Drossenfeld war früher ein wichtiger Verkehrsmittelpunkt. Etwa 50 m hinter dem östlichen Ortsausgang von Neudrossenfeld befand sich einst eine wichtige Gabelung bedeutender Alt- und Heerstraßen. Natürlich waren es keine Straßen im heutigen Sinne, sondern Erdwege, die an sumpfigen Stellen durch Auflegen von Reisig oder Baumstämmen (Knüppelwege) verbessert wurden. Einige alte Wege sind heute noch als Hohlgasse oder Feldweg zu erkennen. Im Ort erinnern uns die Bezeichnungen "Gasse" an die alten Wege (Ledergasse, Kaplansgasse, Bergmühlgasse, Kannesengasse usw.)

Die wichtigsten Altstraßen, die durch Drossenfeld führten, waren:

Die Egererstraße, sie führte mit vielen Abzweigungen von Bamberg über Kasendorf, Dreschen, Buch, Igelsreuth, Hornungsreuth, Drossenfeld, Harsdorf, Hettersdorf ins Fichtelgebirge nach Eger.

Die Hezilostraße, diese kam von Creußen über Bayreuth, am Mainhang entlang nach Neuenplos, Dreschenau, auf der alten Dreschenauer Fuhr zum Weiherhaus und Judenstein nach Schwingen, Kulmbach und Kronach

Die große Heerstraße, diese führte vom Königshof Königsfeld über Krögelstein, Kröglitzen, Felkendorf, Altdrossenfeld und Pechgraben.

Weitere Straßen die nach Drossenfeld führten, waren die Steinfuhr, der Rennweg, die Neustädtleiner Fuhr und viele andere.

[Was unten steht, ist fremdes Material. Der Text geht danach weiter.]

(* ===== verification/LogSpec.v ===== *)
(** * RocksDB: properties of the write-ahead log *)

From S2P Require Import Prelude Varint BaseUint Coding CrcTables Crc32c Env Log LogLaws.

Open Scope Z_scope.
#[local] Opaque kBlockSize.

(** ** Reading records *)

Section records.
Context (pl : platform) (Hpl : platform_ok pl) (o : reader_options) (Ho : initial_offset_ o = 0).
Context {F : Type} `{SequentialFileLaws F}.

Implicit Type r : Reader F.

Lemma at_pos_last r pos rem x : at_pos r pos rem → at_pos (set_last_record_offset x r) pos rem.
Proof. done. Qed.

Lemma same_reports_last r r' x : same_reports r r' → 0 ≤ x → same_reports r (set_last_record_offset x r').
Proof. intros [E _] Hx. by split. Qed.

(** The part of a record that is read already. *)
Definition read_so_far (begin : bool) (s : reading) : bytes := if begin then [] else scratch s.

Lemma emitted_length pos t p : (7 + length p ≤ length (emitted pos t p))%nat.
Proof. unfold emitted. rewrite length_app, length_phys. lia. Qed.

Lemma fragments_length pos begin data out pos' : fragments pos begin data out pos' → (0 < length out)%nat.
Proof.
  intros Hf. destruct Hf; rewrite ?length_app;
    [pose proof (emitted_length pos (record_type begin true) data)|
     pose proof (emitted_length pos (record_type begin false) p)]; lia.
Qed.

(** The fragments of a record but the last are collected. *)
Lemma handle_begins begin p off s r :
  in_fragmented_record s = negb begin →
  ∃ s1, handle_physical o (record_type begin false) p off s r = Ok (Again s1, r) ∧
    in_fragmented_record s1 = true ∧ scratch s1 = read_so_far begin s ++ p ∧
    (0 ≤ off → 0 ≤ prospective_record_offset s → 0 ≤ prospective_record_offset s1).
Proof.
  intros Hs. exists (mkReading true (if begin then off else prospective_record_offset s) (read_so_far begin s ++ p) p).
  unfold handle_physical, record_type, read_so_far. destruct begin; cbn [negb andb] in *.
  - change (kFirstType =? kFullType) with false. change (kFirstType =? kFirstType) with true.
    cbv iota. unfold report_partial. by rewrite Hs.
  - change (kMiddleType =? kFullType) with false. change (kMiddleType =? kFirstType) with false.
    change (kMiddleType =? kMiddleType) with true. cbv iota. by rewrite Hs.
Qed.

Die Altstraßen hatten immer sogenannte Nah- und Fernziele, damit die Reisenden ein sichtbares Ziel vor Augen hatten. Fernziele waren z. B. der Ochsenkopf, der Rauhe Kulm, der Sophienberg usw. Nahziele waren die Kreuzsteine und sogenannte "Zuckmantel" (einzeln stehende Gabelföhren mit langen Ästen, die die Richtung angaben).